In the entries below, the lines from the one with "absDFresh : float64;" through the one with "refUS := refUS" are to be copied exactly; both ends count.

*** Begin section ***

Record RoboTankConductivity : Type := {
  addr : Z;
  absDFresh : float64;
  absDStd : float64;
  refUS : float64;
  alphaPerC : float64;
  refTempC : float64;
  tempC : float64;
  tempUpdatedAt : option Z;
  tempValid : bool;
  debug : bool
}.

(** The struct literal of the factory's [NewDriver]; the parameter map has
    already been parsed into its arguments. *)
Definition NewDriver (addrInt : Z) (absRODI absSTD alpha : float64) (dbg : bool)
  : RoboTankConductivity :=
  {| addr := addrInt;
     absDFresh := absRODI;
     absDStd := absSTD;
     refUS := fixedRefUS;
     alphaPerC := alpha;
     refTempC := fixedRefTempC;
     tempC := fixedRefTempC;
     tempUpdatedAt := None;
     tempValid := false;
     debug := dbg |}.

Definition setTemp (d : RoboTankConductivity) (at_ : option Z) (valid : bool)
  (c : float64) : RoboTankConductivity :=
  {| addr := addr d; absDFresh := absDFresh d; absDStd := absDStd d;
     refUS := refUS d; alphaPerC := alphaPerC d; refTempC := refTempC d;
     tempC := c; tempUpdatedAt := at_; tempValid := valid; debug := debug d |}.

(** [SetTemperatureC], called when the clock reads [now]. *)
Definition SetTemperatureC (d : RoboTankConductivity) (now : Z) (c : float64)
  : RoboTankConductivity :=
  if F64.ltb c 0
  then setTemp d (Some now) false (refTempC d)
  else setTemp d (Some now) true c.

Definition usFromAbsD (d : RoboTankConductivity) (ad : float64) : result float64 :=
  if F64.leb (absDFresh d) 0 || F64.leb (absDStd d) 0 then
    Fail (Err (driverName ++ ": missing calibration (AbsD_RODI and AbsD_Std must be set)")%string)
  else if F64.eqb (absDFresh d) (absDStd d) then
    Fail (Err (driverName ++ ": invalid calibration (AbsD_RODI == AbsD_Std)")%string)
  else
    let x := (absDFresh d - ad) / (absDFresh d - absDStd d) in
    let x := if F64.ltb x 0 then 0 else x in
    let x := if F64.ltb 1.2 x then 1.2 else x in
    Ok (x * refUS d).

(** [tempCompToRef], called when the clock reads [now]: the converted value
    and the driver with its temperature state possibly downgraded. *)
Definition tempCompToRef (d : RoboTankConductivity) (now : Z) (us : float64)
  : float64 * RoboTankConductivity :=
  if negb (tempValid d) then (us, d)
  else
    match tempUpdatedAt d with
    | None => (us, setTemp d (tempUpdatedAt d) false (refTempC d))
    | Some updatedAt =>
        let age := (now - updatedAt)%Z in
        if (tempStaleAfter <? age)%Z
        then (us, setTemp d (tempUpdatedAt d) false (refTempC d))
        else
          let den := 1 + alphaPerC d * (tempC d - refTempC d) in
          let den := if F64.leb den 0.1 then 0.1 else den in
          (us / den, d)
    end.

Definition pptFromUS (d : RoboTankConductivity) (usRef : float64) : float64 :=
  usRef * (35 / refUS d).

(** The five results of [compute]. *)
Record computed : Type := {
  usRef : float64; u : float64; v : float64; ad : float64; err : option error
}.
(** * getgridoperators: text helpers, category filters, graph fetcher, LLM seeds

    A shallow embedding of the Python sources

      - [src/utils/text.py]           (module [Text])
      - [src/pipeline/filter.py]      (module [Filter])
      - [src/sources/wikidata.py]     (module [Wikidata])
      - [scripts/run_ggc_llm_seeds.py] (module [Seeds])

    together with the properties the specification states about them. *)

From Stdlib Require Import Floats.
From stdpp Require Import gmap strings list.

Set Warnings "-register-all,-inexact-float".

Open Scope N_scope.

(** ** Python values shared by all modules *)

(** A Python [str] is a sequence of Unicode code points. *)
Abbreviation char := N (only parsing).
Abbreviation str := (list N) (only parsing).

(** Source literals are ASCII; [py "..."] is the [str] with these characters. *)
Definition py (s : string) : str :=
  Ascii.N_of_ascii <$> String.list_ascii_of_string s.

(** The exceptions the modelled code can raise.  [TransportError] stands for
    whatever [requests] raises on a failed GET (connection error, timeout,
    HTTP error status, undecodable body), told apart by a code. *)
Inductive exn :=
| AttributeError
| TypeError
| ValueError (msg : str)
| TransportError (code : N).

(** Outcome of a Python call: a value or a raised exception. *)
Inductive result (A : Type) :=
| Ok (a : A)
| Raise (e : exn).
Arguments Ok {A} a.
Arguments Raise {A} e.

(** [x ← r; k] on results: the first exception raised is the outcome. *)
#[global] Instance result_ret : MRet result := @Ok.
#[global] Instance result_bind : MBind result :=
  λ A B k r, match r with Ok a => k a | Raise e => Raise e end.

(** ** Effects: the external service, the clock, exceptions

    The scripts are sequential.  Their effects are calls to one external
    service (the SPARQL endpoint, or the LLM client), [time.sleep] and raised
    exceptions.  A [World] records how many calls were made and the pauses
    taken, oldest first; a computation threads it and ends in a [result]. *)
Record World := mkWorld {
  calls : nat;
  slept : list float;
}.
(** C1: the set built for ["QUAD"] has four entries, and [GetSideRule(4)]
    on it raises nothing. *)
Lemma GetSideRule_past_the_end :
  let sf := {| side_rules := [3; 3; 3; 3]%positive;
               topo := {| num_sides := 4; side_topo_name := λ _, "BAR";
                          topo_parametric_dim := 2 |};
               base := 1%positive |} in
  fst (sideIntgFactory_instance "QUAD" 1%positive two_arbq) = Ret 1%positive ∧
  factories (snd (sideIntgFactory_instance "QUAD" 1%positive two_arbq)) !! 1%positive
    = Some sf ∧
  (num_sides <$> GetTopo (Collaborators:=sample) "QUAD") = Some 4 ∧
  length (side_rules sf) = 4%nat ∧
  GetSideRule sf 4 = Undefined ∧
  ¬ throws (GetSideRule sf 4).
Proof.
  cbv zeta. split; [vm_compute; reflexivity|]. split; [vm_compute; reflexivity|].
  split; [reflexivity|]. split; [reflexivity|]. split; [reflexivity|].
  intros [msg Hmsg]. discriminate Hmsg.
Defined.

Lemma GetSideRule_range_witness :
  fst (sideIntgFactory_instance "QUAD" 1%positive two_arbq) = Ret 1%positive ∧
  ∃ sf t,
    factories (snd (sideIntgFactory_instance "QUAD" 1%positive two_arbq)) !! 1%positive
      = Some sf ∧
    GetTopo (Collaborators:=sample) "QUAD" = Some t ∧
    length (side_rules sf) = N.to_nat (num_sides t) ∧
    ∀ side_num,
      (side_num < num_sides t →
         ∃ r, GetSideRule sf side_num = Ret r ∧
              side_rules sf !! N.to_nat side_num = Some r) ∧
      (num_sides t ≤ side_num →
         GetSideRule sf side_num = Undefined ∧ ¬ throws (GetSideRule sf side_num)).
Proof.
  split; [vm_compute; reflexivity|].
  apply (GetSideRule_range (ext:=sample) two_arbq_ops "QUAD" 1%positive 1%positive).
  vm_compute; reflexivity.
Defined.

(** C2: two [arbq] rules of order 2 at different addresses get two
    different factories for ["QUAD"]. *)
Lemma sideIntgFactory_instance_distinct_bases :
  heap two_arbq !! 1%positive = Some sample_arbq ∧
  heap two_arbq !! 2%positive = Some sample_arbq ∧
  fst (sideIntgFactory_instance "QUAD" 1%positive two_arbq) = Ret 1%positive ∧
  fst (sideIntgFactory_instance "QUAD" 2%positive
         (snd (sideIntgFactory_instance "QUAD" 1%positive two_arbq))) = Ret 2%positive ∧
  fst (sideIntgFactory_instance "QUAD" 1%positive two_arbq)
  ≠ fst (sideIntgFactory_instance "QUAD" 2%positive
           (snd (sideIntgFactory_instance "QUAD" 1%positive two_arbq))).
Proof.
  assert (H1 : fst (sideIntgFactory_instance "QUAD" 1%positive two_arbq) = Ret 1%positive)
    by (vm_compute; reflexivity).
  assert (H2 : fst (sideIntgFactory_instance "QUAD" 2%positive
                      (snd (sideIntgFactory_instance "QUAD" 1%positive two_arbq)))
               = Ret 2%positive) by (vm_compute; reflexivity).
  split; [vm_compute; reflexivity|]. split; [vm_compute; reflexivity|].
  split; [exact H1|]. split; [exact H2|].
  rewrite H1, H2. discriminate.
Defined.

*** End section ***
*** Begin section ***

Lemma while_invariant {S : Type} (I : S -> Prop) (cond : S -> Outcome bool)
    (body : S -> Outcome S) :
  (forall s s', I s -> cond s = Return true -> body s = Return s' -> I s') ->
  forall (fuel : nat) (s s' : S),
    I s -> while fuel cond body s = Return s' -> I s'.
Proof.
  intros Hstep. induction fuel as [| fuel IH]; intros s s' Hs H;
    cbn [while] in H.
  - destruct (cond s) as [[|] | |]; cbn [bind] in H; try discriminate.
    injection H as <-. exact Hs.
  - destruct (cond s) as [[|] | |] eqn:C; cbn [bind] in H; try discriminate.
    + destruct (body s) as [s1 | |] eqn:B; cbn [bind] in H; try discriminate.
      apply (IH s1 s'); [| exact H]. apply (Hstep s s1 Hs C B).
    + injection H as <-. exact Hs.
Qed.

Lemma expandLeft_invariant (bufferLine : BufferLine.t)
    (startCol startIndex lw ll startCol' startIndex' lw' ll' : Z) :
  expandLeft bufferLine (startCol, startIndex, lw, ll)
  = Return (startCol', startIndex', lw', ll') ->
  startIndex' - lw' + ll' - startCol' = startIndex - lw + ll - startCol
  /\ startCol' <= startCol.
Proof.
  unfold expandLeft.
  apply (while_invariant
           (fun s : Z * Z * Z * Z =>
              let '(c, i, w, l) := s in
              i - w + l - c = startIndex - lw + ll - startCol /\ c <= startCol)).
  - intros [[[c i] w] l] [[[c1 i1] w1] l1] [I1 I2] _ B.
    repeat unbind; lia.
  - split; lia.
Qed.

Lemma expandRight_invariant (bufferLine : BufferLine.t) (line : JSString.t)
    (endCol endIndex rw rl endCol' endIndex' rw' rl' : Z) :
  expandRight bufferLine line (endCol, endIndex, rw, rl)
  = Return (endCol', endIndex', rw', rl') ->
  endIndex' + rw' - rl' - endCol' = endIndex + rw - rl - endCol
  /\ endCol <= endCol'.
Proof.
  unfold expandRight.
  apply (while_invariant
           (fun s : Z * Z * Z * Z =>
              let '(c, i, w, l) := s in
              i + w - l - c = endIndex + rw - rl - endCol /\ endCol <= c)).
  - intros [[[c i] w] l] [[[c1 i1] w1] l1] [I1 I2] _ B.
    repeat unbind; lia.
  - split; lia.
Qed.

*** End section ***

▶ **ANSWER SECTION**:
  absDFresh : float64;
  absDStd : float64;
  refUS : float64;
  alphaPerC : float64;
  refTempC : float64;
  tempC : float64;
  tempUpdatedAt : option Z;
  tempValid : bool;
  debug : bool
}.

(** The struct literal of the factory's [NewDriver]; the parameter map has
    already been parsed into its arguments. *)
Definition NewDriver (addrInt : Z) (absRODI absSTD alpha : float64) (dbg : bool)
  : RoboTankConductivity :=
  {| addr := addrInt;
     absDFresh := absRODI;
     absDStd := absSTD;
     refUS := fixedRefUS;
     alphaPerC := alpha;
     refTempC := fixedRefTempC;
     tempC := fixedRefTempC;
     tempUpdatedAt := None;
     tempValid := false;
     debug := dbg |}.

Definition setTemp (d : RoboTankConductivity) (at_ : option Z) (valid : bool)
  (c : float64) : RoboTankConductivity :=
  {| addr := addr d; absDFresh := absDFresh d; absDStd := absDStd d;
     refUS := refUS d; alphaPerC := alphaPerC d; refTempC := refTempC d;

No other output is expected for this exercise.